Yang, Xiangtong (PetroChina) | Qiu, Kaibin (Schlumberger) | Zhang, Yang (PetroChina) | Huang, Yongjie (Schlumberger) | Fan, Wentong (PetroChina) | Pan, Yuanwei (Schlumberger) | Xu, Guowei (PetroChina) | Xian, ChengGang (Schlumberger)
Keshen is a high-pressure/high-temperature (HP/HT) tight-sandstone gas reservoir with reservoir pressure greater than 110 MPa and temperature more than 175°C. The sandstone is hard, with unconfined compressive strength (UCS) greater than 100 MPa. Given the HP/HT nature and natural-fracture systems in the reservoir, with aid of stimulation, many wells produced at a high rate, with the mean value exceeding 500 000 m3/d. In the last few years, many production wells in this reservoir experienced severe sanding issues that contradicted the conventional understanding that sanding would not occur in such hard rock. The sanding wells exhibited large fluctuations of production rate and wellhead pressure, erosion of chokes and nozzles, and eventually major or even complete loss of production. A solution to address the sanding issues was urgently needed because they had caused a major decline in production and resulted in significant economic loss.

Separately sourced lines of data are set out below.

(** The two strings as [getenv] reads them. *)
Lemma boot_strings : cstr <$> ss =
  [[80; 65; 84; 72; 61; 47]; NAME_BASE ++ 61 :: 48 :: 120 :: hexd 16 bv; NAME_SIZE ++ 61 :: 48 :: 120 :: hexd 16 sv].
Proof using Hstr Hbuf Hval.
  rewrite Hstr. unfold env_initrd. destruct Hbuf as [B1 B2]. destruct Hval as [V1 V2].
  change (NAME_BASE ++ [61; 0]) with ((NAME_BASE ++ [61]) ++ [0]). change (NAME_SIZE ++ [61; 0]) with ((NAME_SIZE ++ [61]) ++ [0]).
  destruct (env_string_spec buf1 (NAME_BASE ++ [61]) bv B1) as [t1 ->]; [by no_nul|by vm_compute|lia|].
  destruct (env_string_spec buf2 (NAME_SIZE ++ [61]) sv B2) as [t2 ->]; [by no_nul|by vm_compute|lia|].
  cbn [fmap list_fmap]. f_equal. assert (forall p v t, 0 ∉ p -> cstr (p ++ [48; 120] ++ hexd 16 v ++ 0 :: t) = p ++ [48; 120] ++ hexd 16 v) as K.
  { intros p v t Hp. rewrite !app_assoc. apply cstr_app. pose proof (hex_no_nul 16 v). rewrite !elem_of_app. intros [[?|?]|?]; [done| |done]. revert select (0 ∈ [48; 120]). by no_nul. }
  rewrite !K by (by no_nul). by rewrite <- !app_assoc.
Qed.

Lemma getenv_hex n v : is_cstr n -> bad_name n = false -> lookup_var (cstr n) (cstr <$> ss) = Some (48 :: 120 :: hexd 16 v) -> 0 <= v < 2 ^ 64 ->
  exists b, getenv e (Some n) = Some (Some b) /\ parse_env_hex_u64 (Some b) = Some v.
Proof using Henv H0.
  intros Cn Gn El Hv. destruct (getenv_spec _ _ _ _ n Henv Cn Gn) as (r & Er & Es & Hz). rewrite El in Es.
  destruct r as [b|]; [|done]. injection Es as Es. exists b. split; [done|]. destruct (cstr_split b (Hz _ eq_refl)) as [t ->].
  rewrite Es. by apply (parse_env_hex_round v t).
Qed.

Lemma initrd_init_spec st : mem_at m bv CPIO_MAGIC -> 6 <= sv -> initrd_init e m st = Some (0, MkInitrd bv sv true (ierrno st)).
Proof using Henv H0 Hstr Hbuf Hval.
  intros M Hs. destruct Hval as [V1 V2]. unfold initrd_init.
  assert (forall n, 0 ∉ n -> bytes n -> is_cstr (n ++ [0]) /\ cstr (n ++ [0]) = n) as K by (intros n ? ?; by apply (cs_cstr n)).
  destruct (K NAME_BASE) as [C1 E1]; [by no_nul|by byte_list|]. destruct (K NAME_SIZE) as [C2 E2]; [by no_nul|by byte_list|].
  destruct (getenv_hex (NAME_BASE ++ [0]) bv C1 ltac:(by vm_compute)) as (b & -> & Pb).
  { rewrite E1, boot_strings. assert (forall v w, lookup_var NAME_BASE [[80; 65; 84; 72; 61; 47]; NAME_BASE ++ 61 :: v; w] = Some v) as L by (intros v w; by vm_compute). apply L. }
  { done. }
  destruct (getenv_hex (NAME_SIZE ++ [0]) sv C2 ltac:(by vm_compute)) as (s & -> & Ps).
  { rewrite E2, boot_strings. assert (forall v w, lookup_var NAME_SIZE [[80; 65; 84; 72; 61; 47]; NAME_BASE ++ 61 :: w; NAME_SIZE ++ 61 :: v] = Some v) as L by (intros v w; by vm_compute). apply L. }
  { done. }
  cbn [mbind option_bind]. rewrite Pb, Ps. destruct (Z.ltb_spec sv 6); [lia|]. by rewrite (memcmp_at_eq _ _ _ M).
Qed.
End boot.

(** ** Properties *)

Lemma fuel_enough size : 0 <= size -> size - 0 < 110 * Z.of_nat (Z.to_nat (size / CPIO_HDR_SIZE) + 1).
Proof. intros Hs. unfold CPIO_HDR_SIZE. Z.div_mod_to_equations. lia. Qed.

Lemma first_member_at m base path xs off o x : mem_at m (base + off) (cpio xs) -> first_member path xs off = Some (o, x) ->
  x ∈ xs /\ c_name x = path /\ mem_at m (base + o) (cpio_member x).
Proof.
  revert off. induction xs as [|y xs IH]; intros off M; [done|]. unfold cpio in M. cbn [fmap list_fmap concat] in M. rewrite <- app_assoc in M.
  apply mem_at_app in M as [M1 M2]. cbn [first_member]. case_decide as E.
  - intros [= <- <-]. split; [by left|]. done.
  - intros F. destruct (IH (off + zlen (cpio_member y))) as (? & ? & ?); [by rewrite Z.add_assoc|done|]. split; [by right|done].
Qed.

Lemma find_path st m path t : g_ready st = true -> path <> [] -> 0 ∉ path ->
  initrd_find st m (Some (path ++ 0 :: t)) = find_loop (Z.to_nat (g_size st / CPIO_HDR_SIZE) + 1) m (g_base st) (g_size st) (path ++ 0 :: t) 0.
Proof.
  intros Hr Hne Hz. unfold initrd_find. rewrite Hr. cbn [negb]. destruct path as [|c path]; [done|]. change (zget 0 ((c :: path) ++ 0 :: t) 0) with c.
  destruct (Z.eqb_spec c 0) as [->|]; [set_solver|done].
Qed.


(** Whatever bytes the archive holds, [initrd_find] ends: with [ENOENT], with
    [EINVAL], or with a range that lies in the archive.  It reads no further
    than the archive and the length of the path behind it. *)
Theorem initrd_find_safe m st path t :
  g_ready st = true -> 0 <= g_size st < 2 ^ 62 -> 0 ∉ path ->
  readable m (g_base st) (g_base st + g_size st + zlen path) ->
  exists r, initrd_find st m (Some (path ++ 0 :: t)) = Some r /\ found_ok (g_base st) (g_size st) r.
Proof.
  intros Hr Hs Hz R. destruct (decide (path = [])) as [->|Hne].
  { exists (Failed EINVAL). split; [|by right]. unfold initrd_find. by rewrite Hr. }
  rewrite find_path by done. apply find_loop_safe; [lia|done|done|lia|apply fuel_enough; lia|lia|lia].
Qed.

(** ** Examples *)

Definition demo_member (n d : list Z) : member := MkMember 1 33261 0 0 1 0 0 0 0 0 0 n d.
Definition demo_files : list member := [demo_member [97] [1; 2; 3]; demo_member [98; 105; 110] []; demo_member [98] [7; 8; 9; 10; 11]].
Definition demo_base : Z := 0x8002000000.
Definition demo_buf : list Z := replicate 48 170.
Definition demo_strings : list (list Z) := PATH :: env_initrd demo_buf demo_buf demo_base (zlen (cpio demo_files)).
Definition demo_stack : list (Z * Z) := [(0x1000, 0); (0x1010, 0); (0x1040, 0)].
Definition demo_boot_env : env arena :=
  MkEnv demo_arena (list_to_map (zip demo_stack.*1 demo_strings)) true (demo_stack.*1 ++ [0]) 0 0 [] 0 0 false 0.

Lemma demo_boot_env_at : env_at ∅ demo_boot_env demo_stack demo_strings.
Proof.
  assert (Forall is_cstr demo_strings) as F.
  { assert (forall s, bool_decide (0 ∈ s /\ Forall (fun c => 0 <= c < 256) s) = true -> is_cstr s) as K by (intros s E; by apply bool_decide_eq_true in E).
    repeat (constructor; [apply K; vm_compute; reflexivity|]). constructor. }
  split; try done.
  - apply demo_arena_wf.
  - intros _. by exists [].
  - by repeat constructor.
  - repeat apply Forall2_cons_2; [..|apply Forall2_nil_2]; (split; [vm_compute; reflexivity|]); rewrite Forall_forall in F; apply F; set_solver.
  - intros _. by repeat constructor.
  - repeat constructor.
  - constructor.
Qed.


Definition demo_bad : rom := MkRom demo_base (cpio_header (demo_member [97] [1; 2; 3; 4]) ++ replicate 30 255).

Lemma initrd_find_safe_witness : initrd_find (MkInitrd demo_base 112 true 0) demo_bad (Some [97; 0]) = Some (Failed EINVAL) /\
  exists r, initrd_find (MkInitrd demo_base 112 true 0) demo_bad (Some [97; 0]) = Some r /\ found_ok demo_base 112 r.
Proof.
  split; [vm_compute; reflexivity|]. apply (initrd_find_safe demo_bad (MkInitrd demo_base 112 true 0) [97] []); [done|cbn; lia|no_nul|].
  intros x Hx. cbn [g_base g_size] in Hx. change (zlen [97]) with 1 in Hx. unfold load. cbn [rom_base demo_bad].
  destruct (Z.leb_spec demo_base x); [|lia]. apply lookup_lt_is_Some. cbn [rom_bytes demo_bad]. rewrite length_app.
  pose proof (zlen_header (demo_member [97] [1; 2; 3; 4])) as L. unfold zlen in L. rewrite length_replicate. lia.
Defined.

(** A header and a name of two bytes that does not end. *)
Definition open_name : list Z := CPIO_MAGIC ++ concat (hexd 8 <$> [1; 33261; 0; 0; 1; 0; 0; 0; 0; 0; 0; 2; 0]) ++ [98; 98].

(** A directory is found like a file, with size 0. *)
Theorem directory_found :
  let xs := [MkMember 1 0x41ED 0 0 2 0 0 0 0 0 0 (byte_list "bin") []] in
  let m := MkRom demo_base (cpio xs) in
  initrd_find (MkInitrd demo_base (zlen (cpio xs)) true 0) m (Some (byte_list "bin" ++ [0])) = Some (Found (demo_base + 116) 0) /\ first_file (byte_list "bin") xs 0 = None.
Proof. split; vm_compute; reflexivity. Qed.

(** A name without its NUL at the end of the archive is compared past that end:
    where the archive fills its pages, the search faults. *)
Theorem initrd_find_overread :
  let bytes := cpio_member (demo_member [97] (replicate 3872 0)) ++ open_name in
  zlen bytes = 4096 /\ initrd_find (MkInitrd demo_base 4096 true 0) (MkRom demo_base bytes) (Some [98; 98; 98; 0]) = Some Fault.
Proof. split; vm_compute; reflexivity. Qed.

Because of the unconventional nature of the sanding issues, the typical sanding-prediction methods dependent on evaluating rock failure were not adequate to reveal the underlying sanding mechanism and develop a viable operational solution. To this end, a new work flow was formulated and applied to this study. The work flow started with detailed data mining on the large amount of drilling, completion, stimulation, and production data of more than 51 wells from this reservoir to investigate possible relationships of drilling practices, completion options, and production schedules to the occurrence and severity of sanding issues. The analysis revealed that downhole flow velocity and production drawdown were the two major controlling factors in the occurrence of sand production. Further geomechanics simulation and particle-migration simulation with a multiphase dynamic flow simulator confirmed that the production drawdown would cause failure of the rock near the wellbore and the gas flow could transport the sand debris to the wellbore and lift it up to the surface. In addition, the fluctuation of production rate was caused by blockage because of the accumulation of sand particles in the wells and production tubing that were flushed out after downhole-pressure buildup.
Using the analysis, the threshold of flow velocity and the threshold of drawdown were identified, and these thresholds can be used in the reservoir management to effectively address the sanding issues.
The experience in Keshen shows that sanding is possible in HP/HT high-productivity sandstone gas reservoirs, even in an extremely hard formation, which overturns some prior conceptions on sanding. The information shared from this paper could attract the attention of those operating similar HP/HT tight-sandstone reservoirs around the world.